Cuenta Gombrich que una persona, observando un retrato femenino
de Matisse, le comentó al autor que aquella señora tenía un brazo
demasiado largo. A lo que Matisse respondió: “Señora, se equivoca
usted, esto no es una mujer, es un cuadro”. Tras esta certera
reivindicación de la condición autónoma de la pintura y de su
dimensión más sígnica que representativa se encontraba uno de los
grandes caballos de batalla del arte moderno: el arte es, ante todo,
un encuentro ante sí mismo que se vehicula o no a través de la
referencia a lo que todos conocemos como “lo real”.

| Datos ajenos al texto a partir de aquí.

Lemma first_bracket_position (x y rest rest' : pystr) :
  ~ In rbracket x -> x ++ rbracket :: rest = y ++ rbracket :: rest' -> length x <= length y.
Proof.
  revert y. induction x as [|a x IH]; intros y Hx E; [cbn; lia|].
  destruct y as [|b y]; cbn in E.
  - injection E as -> _. exfalso. apply Hx. now left.
  - injection E as _ E. cbn. apply le_n_S. apply (IH y); auto.
    intros Hin. apply Hx. now right.
Qed.

(** An array block with no closing bracket between its braces is what the
    pattern matches at its start, whatever follows. *)
Lemma match_block_with_rest (ws1 body ws2 rest : pystr) :
  blanks ws1 -> blanks ws2 -> ~ In rbracket body ->
  match_here array_pattern (block_text ws1 body ws2 ++ rest) =
  Some (length (block_text ws1 body ws2)).
Proof.
  intros Hws1 Hws2 Hbody. set (t := block_text ws1 body ws2 ++ rest).
  assert (Hb : block_prefix t (length (block_text ws1 body ws2))).
  { exists ws1, body, ws2, rest. repeat split; auto.
    - unfold t. apply block_text_app.
    - apply block_text_length. }
  destruct (match_here array_pattern t) as [n|] eqn:M.
  - destruct (match_block_sound _ _ M) as [Hn Hmin].
    pose proof (Hmin _ Hb) as Hle.
    destruct Hn as (ws1' & body' & ws2' & rest' & E & Hws1' & Hws2' & ->).
    unfold t in E. rewrite block_text_app in E. injection E as E.
    destruct (blanks_prefix_unique ws1 ws1' lbrace lbrace _ _ Hws1 Hws1' eq_refl eq_refl E)
      as (<- & _ & E1).
    assert (P : length (body ++ rbrace :: ws2) <= length (body' ++ rbrace :: ws2')).
    { apply (first_bracket_position _ _ rest rest').
      - intros Hin. apply in_app_or in Hin. destruct Hin as [Hin|[Hin|Hin]].
        + contradiction.
        + discriminate Hin.
        + now apply (blanks_no_bracket ws2).
      - rewrite <- !app_assoc. cbn [app]. exact E1. }
    rewrite !length_app in P. cbn [length] in P.
    rewrite block_text_length in *. f_equal. lia.
  - exfalso. eapply match_block_complete; eauto.
Qed.

Lemma no_match_without_bracket (c : pychar) (s : pystr) :
  c <> lbracket -> match_here array_pattern (c :: s) = None.
Proof.
  intros N. unfold array_pattern. rewrite mh_lit.
  destruct (N.eqb_spec lbracket c) as [E|_]; [congruence|reflexivity].
Qed.

Lemma search_from_next (r : regex) (i : nat) (c : pychar) (s : pystr) :
  match_here r (c :: s) = None -> search_from r i (c :: s) = search_from r (S i) s.
Proof. intros H. cbn [search_from]. now rewrite H. Qed.

Lemma search_skips_prefix (before t : pystr) (c : pychar) :
  ~ In lbracket before ->
  forall i,
    search_from array_pattern i (before ++ c :: t) =
    search_from array_pattern (i + length before) (c :: t).
Proof.
  induction before as [|b before IH]; intros Hb i.
  - cbn [app length]. now rewrite Nat.add_0_r.
  - cbn [app length].
    rewrite search_from_next
      by (apply no_match_without_bracket; intros ->; apply Hb; now left).
    rewrite IH by (intros Hin; apply Hb; now right).
    now rewrite Nat.add_succ_r.
Qed.

Lemma search_block_in_text (before ws1 body ws2 after : pystr) :
  ~ In lbracket before -> blanks ws1 -> blanks ws2 -> ~ In rbracket body ->
  re_search array_pattern (before ++ block_text ws1 body ws2 ++ after) =
  Some (block_text ws1 body ws2).
Proof.
  intros Hb H1 H2 Hbody. unfold re_search.
  assert (E : search_from array_pattern 0 (before ++ block_text ws1 body ws2 ++ after) =
              Some (length before, length (block_text ws1 body ws2))).
  { pose proof (match_block_with_rest ws1 body ws2 after H1 H2 Hbody) as M.
    remember (block_text ws1 body ws2 ++ after) as t eqn:Et.
    destruct t as [|c t']; [discriminate Et|].
    rewrite (search_skips_prefix before t' c Hb 0).
    cbn [search_from]. rewrite M. reflexivity. }
  rewrite E. unfold substr.
  rewrite skipn_app, skipn_all, Nat.sub_diag. cbn [skipn app].
  rewrite firstn_app, firstn_all, Nat.sub_diag. cbn [firstn]. now rewrite app_nil_r.
Qed.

Tal es así que incluso la fotografía, a través de sus múltiples recursos


de manipulación y puesta en escena, se ha empeñado en asumir esta
consigna, arremetiendo contra la que parecía ser su propia
naturaleza: cual es ser huella objetiva de la realidad. Incidir en esta
paradoja, de la que ha resultado buena parte de la producción
artística más interesante de las últimas décadas, conforma el núcleo
de esta exposición. Una muestra que, a partir de una selección de lo
más representativo de los fondos de fotografía de la Fundación
Provincial de Artes Plásticas Rafael Botí, pretende indagar en esa
condición autorreflexiva y, por tanto, conceptual de la fotografía
contemporánea.

Partamos para ello de una idea fundamental: la fotografía se ha


incorporado a nuestra vida de un modo tal que vivimos, literalmente,
asediados por ella. Convivimos con las imágenes de un modo tan
intenso y natural que, quizás por esta razón, nos hemos
despreocupado por ellas, dejando de interesarnos por qué hacen allí,
cómo han llegado a ser nuestras compañeras de viaje y, lo que es
más importante, cuáles son las implicaciones de esta coexistencia. En
este sentido, el trabajo de Gisèle Freund La fotografía como
documento social, es fundamental. Ya que en esta historia de la
fotografía su autora nos ofrece algunas respuestas y claves para
entender cómo hemos llegado a esta hegemonía de lo fotográfico. De
entrada, diría Freund, la fotografía no es una sino múltiple. Es decir,
no se puede unificar su estatuto sólo por el hecho de que reproduzca
una técnica concreta de captación de imágenes. Tampoco se puede
reducir su definición al contexto en que nace; queremos decir con ello
que no es posible explicar la fotografía como un invento de la
modernidad que en su siglo largo de vida haya permanecido
inmutable. Muy al contrario, la fotografía abarca infinidad de campos
de acción, que van del periodismo a la moda, del documentalismo al
arte. De la misma manera que su definición y consideración cultural
ha variado notablemente en cada uno de los períodos históricos que
le ha tocado presenciar y testimoniar.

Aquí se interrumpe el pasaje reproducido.